DA UNIÃO ESTÁVEL E DO CONTRATO DE NAMORO NO ÂMBITO DO DIREITO DE FAMÍLIA BRASILEIRO
DOI:
https://doi.org/10.61164/rmnm.v4i1.2288Palabras clave:
União estável; Contrato de Namoro; RelacionamentoResumen
Atualmente, grande parte da sociedade brasileira acredita que o estabelecimento de uma relação duradoura é o bastante para caracterizar-se a união estável. Entretanto, com as mudanças legislativas, o principal requisito para que o instituto seja reconhecido passou a ser a intenção compartilhada e atual de fundar uma vida familiar. Nesse viés, o artigo 1.173 do Código Civil Brasileiro de 2002 abarca os requisitos necessários para a identificação de uma união estável, sendo estes: a convivência pública, contínua e com o propósito de construir uma família.

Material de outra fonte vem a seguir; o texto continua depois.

Lemma edit_stores_what_the_form_shows_witness :
  let fd := mkForm " Buy oat milk " "   " None in
  let ls := two_tasks_store (fun _ => true) in
  exists request updated ls',
    SubmitUpdate
      (mkUpdate (id sample_note) (Some "Buy oat milk") (Given None)
         (Given None) None) = SubmitUpdate request
    /\ TaskService.updateTask 1730484009999 request ls = (Ok updated, ls')
    /\ title updated = trim (form_title fd)
    /\ description updated = orUndefined (trim (form_description fd))
    /\ dueDate updated = form_dueDate fd
    /\ (trim (form_description fd) = "" -> description updated = None)
    /\ id updated = id sample_note
    /\ status updated = status sample_note
    /\ createdAt updated = createdAt sample_note
    /\ userId updated = userId sample_note
    /\ updatedAt updated = TimeValue 1730484009999.
Proof.
  apply (edit_stores_what_the_form_shows 1730415600000 1730484009999
           sample_note (mkForm " Buy oat milk " "   " None)
           (SubmitUpdate
              (mkUpdate (id sample_note) (Some "Buy oat milk") (Given None)
                 (Given None) None))
           (two_tasks_store (fun _ => true)) 1%nat sample_note).
  - vm_compute. reflexivity.
  - vm_compute. reflexivity.
  - vm_compute. reflexivity.
  - intros text. reflexivity.
Defined.

End FormFacts.

(* ================================================================== *)
(** * Sign-in, sign-out and the owner of new tasks *)

Section AuthFacts.
Import JS Types Store Spec Samples Props AuthService AuthSamples.
Local Open Scope string_scope.
Local Open Scope Z_scope.

Lemma signIn_admitted (now1 now2 : Z) (s : AuthStorage) :
  (forall wr, admits s wr = true) ->
  signInWithGoogle now1 now2 s
  = (Done (mockUser now1),
     mkAuth (mkStorage (todo_tasks (task_entries s))
               (Some (user_id (mockUser now1))) (accepts (task_entries s)))
            (Some (UserJSON (mockUser now1)))
            (Some ("mock_google_token_" ++ decimal now2)) (admits s)).
Proof.
  intros H. unfold signInWithGoogle, setItem.
  rewrite H. cbn [admits]. rewrite H. cbn [admits]. rewrite H. reflexivity.
Qed.

(** X24.  A sign-in whose three writes the store admits returns the demo
    user, after which the session is authenticated and valid, the current
    user is that user, the stored tasks are untouched, and the task
    service takes the user's id as the owner of new tasks. *)
Theorem sign_in_sets_the_owner (now1 now2 : Z) (s : AuthStorage) :
  (forall wr, admits s wr = true) ->
  exists s',
    signInWithGoogle now1 now2 s = (Done (mockUser now1), s')
    /\ getCurrentUser s' = Some (mockUser now1)
    /\ isAuthenticated s' = true
    /\ validateSession s' = true
    /\ todo_tasks (task_entries s') = todo_tasks (task_entries s)
    /\ fst (TaskService.getCurrentUserId (task_entries s'))
       = Ok ("user_" ++ decimal now1).
Proof.
  intros H. rewrite (signIn_admitted now1 now2 s H).
  eexists. repeat split.
Qed.

Lemma sign_in_sets_the_owner_witness :
  exists s',
    signInWithGoogle 1730484000000 1730484000002 (open_auth empty_store)
    = (Done (mockUser 1730484000000), s')
    /\ getCurrentUser s' = Some (mockUser 1730484000000)
    /\ isAuthenticated s' = true
    /\ validateSession s' = true
    /\ todo_tasks (task_entries s')
       = todo_tasks (task_entries (open_auth empty_store))
    /\ fst (TaskService.getCurrentUserId (task_entries s'))
       = Ok ("user_" ++ decimal 1730484000000).
Proof.
  apply (sign_in_sets_the_owner 1730484000000 1730484000002
           (open_auth empty_store)).
  intros wr. reflexivity.
Defined.

(** X25.  Signing out removes the user and the token, so the session is
    no longer authenticated, but it leaves 'todo_user_id' in place: after
    a sign-in followed by a sign-out, a task created next is still owned
    by the user who signed out, not by 'anonymous'. *)
Theorem sign_out_keeps_the_owner (now1 now2 : Z) env request
  (s : AuthStorage) :
  (forall wr, admits s wr = true) ->
  roomy (task_entries s) ->
  exists s1 task ls',
    signInWithGoogle now1 now2 s = (Done (mockUser now1), s1)
    /\ isAuthenticated (signOut s1) = false
    /\ getCurrentUser (signOut s1) = None
    /\ getAuthToken (signOut s1) = None
    /\ todo_user_id (task_entries (signOut s1)) = Some ("user_" ++ decimal now1)
    /\ TaskService.createTask env request (task_entries (signOut s1))
       = (Ok task, ls')
    /\ userId task = Some ("user_" ++ decimal now1)
    /\ userId task <> Some "anonymous".
Proof.
  intros H Hroom. rewrite (signIn_admitted now1 now2 s H).
  do 3 eexists. split; [reflexivity |].
  cbn [signOut task_entries isAuthenticated getCurrentUser getAuthToken
       todo_user todo_token todo_user_id].
  do 4 (split; [reflexivity |]). split.
  { apply createTask_accepted. apply Hroom. }
  split; [reflexivity |]. discriminate.
Qed.

Lemma sign_out_keeps_the_owner_witness :
  exists s1 task ls',
    signInWithGoogle 1730484000000 1730484000002 (open_auth empty_store)
    = (Done (mockUser 1730484000000), s1)
    /\ isAuthenticated (signOut s1) = false
    /\ getCurrentUser (signOut s1) = None
    /\ getAuthToken (signOut s1) = None
    /\ todo_user_id (task_entries (signOut s1))
       = Some ("user_" ++ decimal 1730484000000)
    /\ TaskService.createTask env3 (mkCreate "Buy milk" None None)
         (task_entries (signOut s1)) = (Ok task, ls')
    /\ userId task = Some ("user_" ++ decimal 1730484000000)
    /\ userId task <> Some "anonymous".
Proof.
  apply (sign_out_keeps_the_owner 1730484000000 1730484000002 env3
           (mkCreate "Buy milk" None None) (open_auth empty_store)).
  - intros wr. reflexivity.
  - intros text. reflexivity.
Defined.

(** X26.  A sign-in is not all-or-nothing: when the store admits the user
    and the user id but not the token, the call fails with
    GOOGLE_SIGNIN_FAILED while the user and 'todo_user_id' have already
    been written, so the session is not authenticated and yet new tasks
    are owned by the user whose sign-in failed. *)
Theorem failed_sign_in_leaves_the_owner (now1 now2 : Z) (s : AuthStorage) :
  admits s (WriteUser (mockUser now1)) = true ->
  admits s (WriteUserId (user_id (mockUser now1))) = true ->
  admits s (WriteToken ("mock_google_token_" ++ decimal now2)) = false ->
  todo_token s = None ->
  exists s',
    signInWithGoogle now1 now2 s
    = (Failed (mkAuthError "GOOGLE_SIGNIN_FAILED"
                 "Failed to sign in with Google"), s')
    /\ isAuthenticated s' = false
    /\ getCurrentUser s' = Some (mockUser now1)
    /\ fst (TaskService.getCurrentUserId (task_entries s'))
       = Ok ("user_" ++ decimal now1)
    /\ todo_tasks (task_entries s') = todo_tasks (task_entries s).
Proof.
  intros H1 H2 H3 Ht. unfold signInWithGoogle, setItem.
  rewrite H1. cbn [admits]. rewrite H2. cbn [admits]. rewrite H3.
  eexists. split; [reflexivity |].
  unfold isAuthenticated. cbn [getCurrentUser todo_user todo_token].
  rewrite Ht. repeat split.
Qed.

- Dessa forma, em um relacionamento em que não exista o desejo de constituir família, ou em que a intenção seja apenas futura, não há o que se falar em união estável, uma vez que não existe a principal qualificação para a configuração do instituto. Todavia, segundo a expressão utilizada pela doutrina e também por uma decisão colegiada do STJ, pode-se chamá-lo de "namoro qualificado", que pode vir a ser resguardado pelo contrato de namoro. Isto posto, o presente artigo tem como objetivo discorrer acerca das diferenças entre estes dois institutos, abordando seus principais aspectos e características, assim como sua aplicabilidade na jurisdição brasileira.